Lemma cut_app c s t : free_of c s = true -> cut c (s +:+ String c t) = Some (s, t).
Proof.
  induction s as [|a s IH]; intros H.
  - rewrite append_nil_l. cbn [cut]. by rewrite Ascii.eqb_refl.
  - rewrite append_cons. cbn [cut]. cbn [free_of] in H. apply andb_true_iff in H as [Ha Hs].
    rewrite IH by done. by destruct (Ascii.eqb a c).
Qed.

Lemma dec_digits_free fuel n : free_of "_" (dec_digits fuel n) = true.
Proof.
  revert n. induction fuel as [|fuel IH]; intros n; [done|]. cbn [dec_digits].
  rewrite free_of_app. apply andb_true_iff. split; [by destruct (n <? 10)|].
  pose proof (Nat.mod_upper_bound n 10 ltac:(lia)) as H.
  set (d := n mod 10) in *. clearbody d. do 10 (destruct d as [|d]; [reflexivity|]). lia.
Qed.

Lemma pad2_free n : free_of "_" (pad2 n) = true.
Proof. unfold pad2, decimal. destruct (n <? 10); [rewrite free_of_app|]; apply dec_digits_free. Qed.

Lemma append_inj_l s t u : s +:+ t = s +:+ u -> t = u.
Proof. induction s as [|a s IH]; intros E; [done|]. apply IH. by injection E. Qed.

Section UvmFacts.
Import Uvm.

Lemma string_length_app s t : String.length (s +:+ t) = String.length s + String.length t.
Proof. induction s as [|a s IH]; [done|]. exact (f_equal S IH). Qed.

Lemma append_inj_r s t u : s +:+ u = t +:+ u -> s = t.
Proof.
  revert t. induction s as [|a s IH]; intros [|b t] E; try done.
  - apply (f_equal String.length) in E. rewrite append_cons, append_nil_l in E.
    cbn [String.length] in E. rewrite string_length_app in E. lia.
  - apply (f_equal String.length) in E. rewrite append_cons, append_nil_l in E.
    cbn [String.length] in E. rewrite string_length_app in E. lia.
  - rewrite !append_cons in E. injection E as -> E. f_equal. by apply IH.
Qed.

(** The driver waits for [vif.clk]: the interface declares that signal exactly
    when a row of the file names it, with width 1.  The other name that the
    generator knows for a clock, and the interface of a block whose clock is not
    in the file, give a driver that refers to a signal that is not declared. *)
Lemma uvm_clock_declared VIP rows :
  "logic clk;" ∈ interface VIP (read_signals rows)
  <-> exists s, s ∈ read_signals rows /\ s_name s = "clk" /\ s_width s = 1%Z.
Proof.
  unfold interface. rewrite !elem_of_app, !list_elem_of_singleton, list_elem_of_fmap. split.
  - intros [H|[(s & E & Hs)|H]]; [done| |done]. exists s. split; [done|].
    destruct (Z.eqb_spec (s_width s) 1) as [Hw|Hw]; [|done].
    split; [|done]. change "logic clk;" with ("logic " +:+ ("clk" +:+ ";")) in E.
    apply append_inj_l, append_inj_r in E. done.
  - intros (s & Hs & Hn & Hw). right. left. exists s. split; [|done]. by rewrite Hw, Hn.
Qed.

(** The checked-in list of the GPIO block has no clock. *)
Example gpio_has_no_clock :
  let rows := [["gpio_i"; "input"; "32"]; ["gpio_o"; "output"; "32"]; ["gpio_oe"; "output"; "32"]] in
  interface "gpio" (read_signals rows)
  = ["interface gpio_if;"; "logic [31:0] gpio_i;"; "logic [31:0] gpio_o;"; "logic [31:0] gpio_oe;";
     "endinterface"].
Proof. vm_compute. reflexivity. Qed.

(** The package includes a generated file for each class, a class after those it
    uses, and the names of the files are different. *)
Lemma uvm_package_files vip rows :
  let VIP := lower vip in
  package VIP
  = ["package " +:+ VIP +:+ "_pkg;"; "import uvm_pkg::*;"; include "uvm_macros.svh"]
    ++ (include <$> take 8 (drop 1 (fst <$> files vip rows))) ++ ["endpackage"].
Proof. reflexivity. Qed.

#####

● **EXERCISE**
Across these entries, count each line where the string "Ascii" shows up. Give only the count.

● **TASK SOLUTION**
2